--- Material shown ---
(* ===== verification/FileSystem.v ===== *)
(** * FileSystem: the trait every backend implements
    ([crates/racfs-core/src/filesystem.rs])

    [ReadFS], [WriteFS], [DirFS], [ChmodFS] and [FileSystem] are one class over
    the type [S] of the backend's state.  A call takes the clock readings it
    makes, runs on the state and returns it with the outcome.  The class is the
    interface [MountableFS] and [CachedFs] are proved against. *)

From S2P Require Import Prelude Text RPath FsError Metadata Flags.
From Stdlib Require Strings.String.

(** An operation of a backend with state [S]. *)
Abbreviation FsOp S := (M S FSError).

(* src: crates/racfs-core/src/filesystem.rs 16-161 FileSystem *)
Class FileSystem (S : Type) := {
  fs_read : Now -> Path -> Z -> Z -> FsOp S bytes;
  fs_stat : Now -> Path -> FsOp S FileMetadata;
  fs_create : Now -> Path -> FsOp S ();
  fs_write : Now -> Path -> bytes -> Z -> Z -> FsOp S Z;
  fs_mkdir : Now -> Path -> Z -> FsOp S ();
  fs_read_dir : Now -> Path -> FsOp S (list FileMetadata);
  fs_remove : Now -> Path -> FsOp S ();
  fs_remove_all : Now -> Path -> FsOp S ();
  fs_rename : Now -> Path -> Path -> FsOp S ();
  fs_chmod : Now -> Path -> Z -> FsOp S ();
  fs_truncate : Now -> Path -> Z -> FsOp S ();
  fs_touch : Now -> Path -> FsOp S ();
  fs_readlink : Now -> Path -> FsOp S Path;
  fs_symlink : Now -> Path -> Path -> FsOp S ();
  fs_get_xattr : Now -> Path -> string -> FsOp S bytes;
  fs_set_xattr : Now -> Path -> string -> bytes -> FsOp S ();
  fs_remove_xattr : Now -> Path -> string -> FsOp S ();
  fs_list_xattr : Now -> Path -> FsOp S (list string)
}.

(** ** The default methods *)

Section Defaults.
Context {S : Type}.
Implicit Types (now : Now) (p : Path).

(* src: crates/racfs-core/src/filesystem.rs 99-104 FileSystem::truncate *)
Definition default_truncate now p (n : Z) : FsOp S () :=
  fail (NotSupported "truncate not implemented").
(* src: crates/racfs-core/src/filesystem.rs 107-112 FileSystem::touch *)
Definition default_touch now p : FsOp S () := fail (NotSupported "touch not implemented").
(* src: crates/racfs-core/src/filesystem.rs 115-120 FileSystem::readlink *)
Definition default_readlink now p : FsOp S Path := fail (NotSupported "readlink not implemented").
(* src: crates/racfs-core/src/filesystem.rs 123-128 FileSystem::symlink *)
Definition default_symlink now (target link : Path) : FsOp S () :=
  fail (NotSupported "symlink not implemented").
(* src: crates/racfs-core/src/filesystem.rs 131-136 FileSystem::get_xattr *)
Definition default_get_xattr now p (name : string) : FsOp S bytes :=
  fail (NotSupported "get_xattr not implemented").
(* src: crates/racfs-core/src/filesystem.rs 139-144 FileSystem::set_xattr *)
Definition default_set_xattr now p (name : string) (v : bytes) : FsOp S () :=
  fail (NotSupported "set_xattr not implemented").
(* src: crates/racfs-core/src/filesystem.rs 147-152 FileSystem::remove_xattr *)
Definition default_remove_xattr now p (name : string) : FsOp S () :=
  fail (NotSupported "remove_xattr not implemented").
(* src: crates/racfs-core/src/filesystem.rs 155-160 FileSystem::list_xattr *)
Definition default_list_xattr now p : FsOp S (list string) :=
  fail (NotSupported "list_xattr not implemented").
End Defaults.

(** ** Calls

    A call of the trait as data, so that a property of every method, and of
    every sequence of calls, is one statement. *)

Inductive FsCall :=
| CRead (p : Path) (offset size : Z)
| CStat (p : Path)
| CCreate (p : Path)
| CWrite (p : Path) (data : bytes) (offset flags : Z)
| CMkdir (p : Path) (perm : Z)
| CReadDir (p : Path)
| CRemove (p : Path)
| CRemoveAll (p : Path)
| CRename (old new : Path)
| CChmod (p : Path) (mode : Z)
| CTruncate (p : Path) (size : Z)
| CTouch (p : Path)
| CReadlink (p : Path)
| CSymlink (target link : Path)
| CGetXattr (p : Path) (name : string)
| CSetXattr (p : Path) (name : string) (value : bytes)
| CRemoveXattr (p : Path) (name : string)
| CListXattr (p : Path).

(** The integer arguments have their machine types. *)
Definition call_wf (c : FsCall) : bool :=
  match c with
  | CRead _ o n => in_i64 o && in_i64 n
  | CWrite _ d o f => in_i64 o && in_u32 f && (len d <=? isize_max)
  | CMkdir _ m | CChmod _ m => in_u32 m
  | CTruncate _ n => in_u64 n
  | CSetXattr _ _ v => len v <=? isize_max
  | _ => true
  end.

Inductive FsReply :=
| RUnit
| RBytes (b : bytes)
| RMeta (m : FileMetadata)
| RCount (n : Z)
| RList (l : list FileMetadata)
| RPathV (p : Path)
| RNames (l : list string).

Section Calls.
Context {S : Type} `{FileSystem S}.

Definition run_call (now : Now) (c : FsCall) : FsOp S FsReply :=
  match c with
  | CRead p o n => RBytes <$> fs_read now p o n
  | CStat p => RMeta <$> fs_stat now p
  | CCreate p => fs_create now p ;; mret RUnit
  | CWrite p d o f => RCount <$> fs_write now p d o f
  | CMkdir p perm => fs_mkdir now p perm ;; mret RUnit
  | CReadDir p => RList <$> fs_read_dir now p
  | CRemove p => fs_remove now p ;; mret RUnit
  | CRemoveAll p => fs_remove_all now p ;; mret RUnit
  | CRename o n => fs_rename now o n ;; mret RUnit
  | CChmod p m => fs_chmod now p m ;; mret RUnit
  | CTruncate p n => fs_truncate now p n ;; mret RUnit
  | CTouch p => fs_touch now p ;; mret RUnit
  | CReadlink p => RPathV <$> fs_readlink now p
  | CSymlink t l => fs_symlink now t l ;; mret RUnit
  | CGetXattr p x => RBytes <$> fs_get_xattr now p x
  | CSetXattr p x v => fs_set_xattr now p x v ;; mret RUnit
  | CRemoveXattr p x => fs_remove_xattr now p x ;; mret RUnit
  | CListXattr p => RNames <$> fs_list_xattr now p
  end.

(** One call on the state, which comes back with a reply or an error. *)
Inductive fs_step : S -> S -> Prop :=
| step_call now c s r s' :
    call_wf c = true -> run_call now c s = (r, s') -> returned r = true -> fs_step s s'.

Definition reachable : S -> S -> Prop := rtc fs_step.

(** What every method keeps, every call keeps. *)
Lemma keeps_run_call (I : S -> Prop) now c :
  match c with
  | CRead p o n => keeps I (fs_read now p o n)
  | CStat p => keeps I (fs_stat now p)
  | CCreate p => keeps I (fs_create now p)
  | CWrite p d o f => keeps I (fs_write now p d o f)
  | CMkdir p perm => keeps I (fs_mkdir now p perm)
  | CReadDir p => keeps I (fs_read_dir now p)
  | CRemove p => keeps I (fs_remove now p)
  | CRemoveAll p => keeps I (fs_remove_all now p)
  | CRename o n => keeps I (fs_rename now o n)
  | CChmod p m => keeps I (fs_chmod now p m)
  | CTruncate p n => keeps I (fs_truncate now p n)
  | CTouch p => keeps I (fs_touch now p)
  | CReadlink p => keeps I (fs_readlink now p)
  | CSymlink t l => keeps I (fs_symlink now t l)
  | CGetXattr p x => keeps I (fs_get_xattr now p x)
  | CSetXattr p x v => keeps I (fs_set_xattr now p x v)
  | CRemoveXattr p x => keeps I (fs_remove_xattr now p x)
  | CListXattr p => keeps I (fs_list_xattr now p)
  end -> keeps I (run_call now c).
Proof. destruct c; simpl; eauto with racfs. Qed.

(** An assertion kept by every call holds in every reachable state. *)
Lemma reachable_invariant (I : S -> Prop) s0 s :
  (forall now c, call_wf c = true -> keeps I (run_call now c)) ->
  I s0 -> reachable s0 s -> I s.
Proof.
  intros Hstep H0. induction 1 as [|x y z Hxy Hyz IH]; [done|]. apply IH.
  destruct Hxy as [now c x r y Hc Hr Hret].
  specialize (Hstep now c Hc x H0). rewrite Hr in Hstep. auto.
Qed.
End Calls.

(** ** Refinement

    What a call answers and leaves, against a description of it on another
    state. *)

Section Refinement.
Context {S T : Type} (sim : S -> T -> Prop).

Definition agrees {A} (reply : A -> FsReply) (r : Res A * S) (e : Res FsReply * T) : Prop :=
  reply <$> fst r = fst e /\ sim (snd r) (snd e).

Lemma agrees_unit (x : FsOp S ()) s e : agrees (fun _ => RUnit) (x s) e -> agrees id ((x ;; mret RUnit) s) e.
Proof. unfold agrees. rewrite run_bind. destruct (x s) as [[[]| | |] s']; intros Hx; exact Hx. Qed.

Lemma agrees_fmap {A} (f : A -> FsReply) (x : FsOp S A) s e : agrees f (x s) e -> agrees id ((f <$> x) s) e.
Proof.
  unfold agrees. change ((f <$> x) s) with (f <$> fst (x s), snd (x s)).
  destruct (fst (x s)); intros Hx; exact Hx.
Qed.

(** Step by step, every answer is the described one. *)
Lemma run_all_agrees {O} (step : O -> S -> Res FsReply * S) (spec : O -> T -> Res FsReply * T) (ok : O -> bool)
    (os : list O) (s : S) (t : T) :
  (forall o s t, ok o = true -> sim s t -> agrees id (step o s) (spec o t)) ->
  forallb ok os = true -> sim s t ->
  fst (run_all step os s) = fst (run_all spec os t) /\ sim (snd (run_all step os s)) (snd (run_all spec os t)).
Proof.
  intros Hstep. revert s t. induction os as [|o os IH]; intros s t Hos Hsim; [by split|].
  cbn [forallb] in Hos. apply andb_true_iff in Hos as [Ho Hos]. cbn [run_all].
  destruct (Hstep o s t Ho Hsim) as [Hr Hs].
  destruct (step o s) as [r s1], (spec o t) as [e t1]. cbn [fst snd] in *.
  destruct (IH s1 t1 Hos Hs) as [Hrs Hend].
  destruct (run_all step os s1), (run_all spec os t1). cbn [fst snd] in *. split; [|done].
  f_equal; [|done]. by destruct r.
Qed.
End Refinement.

(** ** Path utilities *)

(** One step of the loop of [normalize_path]. *)
Definition push_component (result : Path) (c : Component) : Path :=
  match c with
  | ParentDir => pop result
  | CurDir => result
  | RootDir => join result "/"
  | Normal name => join result name
  end.

(* src: crates/racfs-core/src/filesystem.rs 248-264 normalize_path *)
Definition normalize_path (p : Path) : Path := fold_left push_component (components p) "".

(* src: crates/racfs-core/src/filesystem.rs 267-269 parent *)
Definition utils_parent (p : Path) : option Path := parent p.
(* src: crates/racfs-core/src/filesystem.rs 272-274 filename *)
Definition filename (p : Path) : option string := file_name p.
(* src: crates/racfs-core/src/filesystem.rs 277-279 is_absolute *)
Definition is_absolute (p : Path) : bool := has_root p.
(* src: crates/racfs-core/src/filesystem.rs 282-284 is_relative *)
Definition is_relative (p : Path) : bool := negb (has_root p).
(* src: crates/racfs-core/src/filesystem.rs 287-293 join *)
Definition utils_join (base : Path) (parts : list string) : Path := fold_left join parts base.

(** ** Listing a directory

    The closures that the in-memory backends filter their keys with: the text
    of the key has to start with the text of the directory, and what is left of
    the key behind it has to be one component. *)

(** The text that the keys are compared with. *)
Definition dir_prefix (p : Path) : string := if String.eqb p "/" then "" else p.

(** What is left of the key [k], when the directory lists it. *)
Definition direct_child (prefix : string) (k : Path) : option Path :=
  if starts_with k prefix && negb (String.eqb k prefix) then
    let relative := if String.eqb prefix "" then k else default k (path_strip_prefix k prefix) in
    if String.eqb relative "/" then None
    else match components relative with
         | [_] | [RootDir; _] => Some relative
         | _ => None
         end
  else None.

(** The path that the listing shows for it. *)
Definition listed_path (relative : Path) : Path :=
  if starts_with relative "/" then relative else join "/" relative.

(** ** Reading a range

    The range arithmetic that most backends repeat: [offset.max(0)] to
    [min(offset + size, len)], everything for a negative [size].  The second
    cast of the source turns a negative end into a huge index. *)
Definition range_bounds `{BuildProfile} (data : bytes) (offset size : Z) : Res (Z * Z) :=
  let start := i64_as_usize (Z.max offset 0) in
  e ← (if size <? 0 then Ok (len data)
       else s ← i64_add offset size; Ok (i64_as_usize (Z.min s (usize_as_i64 (len data)))));
  Ok (start, e).

Definition read_range `{BuildProfile} (data : bytes) (offset size : Z) : Res bytes :=
  '(start, e) ← range_bounds data offset size;
  if len data <=? start then Ok [] else slice start e data.

(** What such a read returns on well-formed arguments. *)
Definition range_spec (data : bytes) (offset size : Z) : bytes :=
  if size <? 0 then zdrop offset data else ztake size (zdrop offset data).

Section ReadRange.
Context `{BuildProfile}.

Lemma read_range_all data :
  len data <= i64_max -> read_range data 0 (-1) = Ok data.
Proof.
  intros Hlen. unfold read_range, range_bounds. simpl.
  pose proof (len_nonneg data).
  change (i64_as_usize (Z.max 0 0)) with 0.
  destruct (Z.leb_spec (len data) 0).
  - rewrite (len_zero_inv data); [reflexivity|lia].
  - apply slice_full.
Qed.

(** On a non-negative offset and a sum in range the read never panics and
    returns the bytes of the range that exist. *)
Lemma read_range_spec data offset size :
  len data <= i64_max -> 0 <= offset <= i64_max ->
  (0 <= size -> offset + size <= i64_max) ->
  read_range data offset size = Ok (range_spec data offset size).
Proof.
  intros Hlen Hoff Hsum. unfold read_range, range_bounds, range_spec.
  pose proof (len_nonneg data).
  rewrite Z.max_l, i64_as_usize_nonneg by lia.
  destruct (Z.ltb_spec size 0) as [Hs|Hs]; simpl.
  - destruct (Z.leb_spec (len data) offset).
    + by rewrite zdrop_ge by lia.
    + rewrite slice_ok by lia. rewrite ztake_ge; [done|]. rewrite len_zdrop; lia.
  - rewrite i64_add_ok by (unfold i64_min; lia). simpl.
    rewrite usize_as_i64_small by lia. rewrite i64_as_usize_nonneg by lia.
    destruct (Z.leb_spec (len data) offset).
    + rewrite zdrop_ge by lia. unfold ztake. by rewrite take_nil.
    + rewrite slice_ok by lia. f_equal.
      destruct (Z.min_spec (offset + size) (len data)) as [[? ->]|[? ->]].
      * f_equal. lia.
      * rewrite !ztake_ge; [done|rewrite len_zdrop; lia..].
Qed.

(** A negative offset whose range ends before the file makes the end of the
    slice wrap around, and the task panics. *)
Lemma read_range_negative_panics data offset size :
  0 < len data <= i64_max -> i64_min <= offset -> 0 <= size -> offset + size < 0 ->
  read_range data offset size = Panic.
Proof.
  intros Hlen Hoff Hs Hneg. unfold read_range, range_bounds.
  rewrite Z.max_r, i64_as_usize_nonneg by (unfold i64_max; lia).
  destruct (Z.ltb_spec size 0); [lia|]. simpl.
  rewrite i64_add_ok by (unfold i64_max in *; lia). simpl.
  rewrite usize_as_i64_small by lia. rewrite Z.min_l by lia.
  rewrite i64_as_usize_neg by lia.
  destruct (Z.leb_spec (len data) 0); [lia|].
  apply slice_panic. unfold i64_min, i64_max in *. lia.
Qed.
End ReadRange.

#[export] Hint Rewrite @read_range_all using lia : racfs.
---
#### [Problem to work on]
Would you please repeat exactly the lines above, starting at the line with "o && in_i64 n" and stopping at the line with "(m : FileMetadata)", both included?

#### [Reply]
  | CRead _ o n => in_i64 o && in_i64 n
  | CWrite _ d o f => in_i64 o && in_u32 f && (len d <=? isize_max)
  | CMkdir _ m | CChmod _ m => in_u32 m
  | CTruncate _ n => in_u64 n
  | CSetXattr _ _ v => len v <=? isize_max
  | _ => true
  end.

Inductive FsReply :=
| RUnit
| RBytes (b : bytes)
| RMeta (m : FileMetadata)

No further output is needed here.